Townhall.com quotes Senator Maria Cantwell (D-Wa.), who says the Trump administration is “roll[ing] back women’s health and women’s rights.” But the Trump administration has done little more than allow employers to essentially tell employees that they must pay for their own abortifacient birth control themselves if they choose to purchase it — and yes, they can still choose to purchase it, just as they could before the mandate was ever put into place through the Affordable Care Act (Obamacare).

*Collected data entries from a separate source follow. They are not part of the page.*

(** * Shopify inventory push (ecommerce_integrations/shopify/inventory.py)

    A shallow embedding of the one-way inventory push from ERPNext to
    Shopify, and the properties of its location resolver, eligibility
    filter, batch pusher, batch logger and sync orchestrator.

    Conventions of the embedding:
    - Python text is [string], one character per code point; the code
      points are those below 256, which the type [ascii] holds. Texts with
      other code points are not represented.
    - Python integers are [Z]; the stock quantities are floats, taken by
      their exact value in [Q] (the only float operation the module applies
      to them is the conversion to an integer, which is exact).
    - [None] stands for the Python value [None]; rows are [frappe._dict]
      records, for which a missing key reads as [None].
    - A call of an external collaborator either returns or raises; the
      exceptions are the subclasses of [Exception]. *)

From Stdlib Require Import QArith ZArith Lia Lqa List Ascii.
From stdpp Require Import gmap strings list fin_maps pretty.

Open Scope Z_scope.

#[local] Set Warnings "-clear-no-such-hyp".

(** ** The Python runtime the module relies on *)

Module Py.

(** Exceptions: [ResourceNotFound] (pyactiveresource) and every other
    subclass of [Exception]; the payload is what [str(e)] returns. *)
Inductive exn : Type :=
| ResourceNotFound (msg : string)
| OtherException (msg : string).

Definition str_exn (e : exn) : string :=
  match e with
  | ResourceNotFound m => m
  | OtherException m => m
  end.

Inductive result (A : Type) : Type :=
| Ok (a : A)
| Raise (e : exn).

Arguments Ok {A} a.
Arguments Raise {A} e.

Definition is_ok {A} (r : result A) : bool :=
  match r with Ok _ => true | Raise _ => false end.

(** Values kept in the warehouse mapping: the settings table stores text,
    the orchestrator passes an integer. *)
Inductive pyval : Type :=
| VNone
| VInt (z : Z)
| VStr (s : string).

(** [str(v)], as an f-string renders it. *)
Definition py_str (v : pyval) : string :=
  match v with
  | VNone => "None"
  | VInt z => pretty z
  | VStr s => s
  end.

Definition str_opt (o : option string) : string :=
  match o with
  | None => "None"
  | Some s => s
  end.

(** The value of an optional text when it is true ([None] and [''] are
    false). *)
Definition nonempty (o : option string) : option string :=
  match o with
  | Some s => if String.eqb s "" then None else Some s
  | None => None
  end.

Definition truthy (o : option string) : bool :=
  match nonempty o with Some _ => true | None => false end.

(** The value of an optional integer when it is true ([None] and [0] are
    false). *)
Definition nonzero (o : option Z) : option Z :=
  match o with
  | Some z => if z =? 0 then None else Some z
  | None => None
  end.

(** *** [int(text)] in base 10 *)

(** The blanks [int] skips around the digits: TAB..CR and SPACE, which C's
    [isspace] accepts, and of the code points from 128 on NEL (133) and
    NBSP (160), which [int] turns into a space first. The separators
    FS..US (28..31) are not among them, although [str.strip] removes
    them. *)
Definition is_space (c : ascii) : bool :=
  let n := nat_of_ascii c in
  ((9 <=? n)%nat && (n <=? 13)%nat) || (n =? 32)%nat || (n =? 133)%nat || (n =? 160)%nat.

Definition digit_of (c : ascii) : option Z :=
  let n := nat_of_ascii c in
  if ((48 <=? n)%nat && (n <=? 57)%nat)%bool then Some (Z.of_nat (n - 48)) else None.

Fixpoint drop_spaces (l : list ascii) : list ascii :=
  match l with
  | c :: rest => if is_space c then drop_spaces rest else l
  | [] => []
  end.

Definition strip (l : list ascii) : list ascii :=
  rev (drop_spaces (rev (drop_spaces l))).

(** Digits, with single underscores allowed between two digits.
    [prev] tells whether the previous character was a digit; the result is
    the value and the number of digits read. *)
Fixpoint parse_digits (prev : bool) (acc : Z) (count : nat) (l : list ascii)
  : option (Z * nat) :=
  match l with
  | [] => if prev then Some (acc, count) else None
  | c :: rest =>
      match digit_of c with
      | Some d => parse_digits true (10 * acc + d) (S count) rest
      | None =>
          if (Ascii.eqb c "_" && prev)%bool
          then parse_digits false acc count rest
          else None
      end
  end.

(** CPython refuses decimal texts of more than 4300 digits. *)
Definition int_max_str_digits : nat := 4300.

Definition parse_unsigned (l : list ascii) : option Z :=
  match parse_digits false 0 0 l with
  | Some (z, count) => if (int_max_str_digits <? count)%nat then None else Some z
  | None => None
  end.

Definition int_of_text (s : string) : option Z :=
  match strip (String.list_ascii_of_string s) with
  | "-"%char :: rest => Z.opp <$> parse_unsigned rest
  | "+"%char :: rest => parse_unsigned rest
  | l => parse_unsigned l
  end.

(** [int(v)]: [None] when the call raises ([TypeError] on [None],
    [ValueError] on a text that is not a decimal integer). *)
Definition py_int (v : pyval) : option Z :=
  match v with
  | VNone => None
  | VInt z => Some z
  | VStr s => int_of_text s
  end.

(** [frappe.utils.cint] on a float: [int(float(s))], truncation toward
    zero. *)
Definition cint (q : Q) : Z := Z.quot (Qnum q) (Z.pos (Qden q)).

(** [sub] occurs in [s]. *)
Definition contains (s sub : string) : Prop :=
  exists pre post : string, s = pre +:+ sub +:+ post.

End Py.

Import Py.

(** ** Location resolver *)

(** The part of the Shopify Setting document the resolver reads: the result
    of [get_erpnext_to_integration_wh_mapping()], a dict or [None]. *)
Record Setting : Type := {
  get_erpnext_to_integration_wh_mapping : option (gmap string pyval)
}.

Cantwell also stated that “employers should not be allowed to cherry-pick essential benefits.” However, anyone with health insurance (who has actually had to use it) knows that certain procedures, surgeries, and medications are often not covered by health insurance, whether the policy is provided by an employer or purchased independently. Many of these surgeries and medications are deemed medically necessary, even life-saving, yet they are denied.

The deep, dark secret that isn’t publicized by those who push birth control as a panacea for all ills is that birth control has not reduced unplanned pregnancies. As Rebecca Downs also noted, “Even with contraception usage, unplanned pregnancies have risen. And the Guttmacher Institute acknowledges that the contraceptive mandate failed to have much of an effect on women’s contraception usage.”

Mark Renzi of the Becket Fund told Townhall.com that “the previous administration pursued a needless and divisive culture war.” Murray and friends apparently want to continue that war, a failed idea, and have pulled religious and moral objectors into the fray.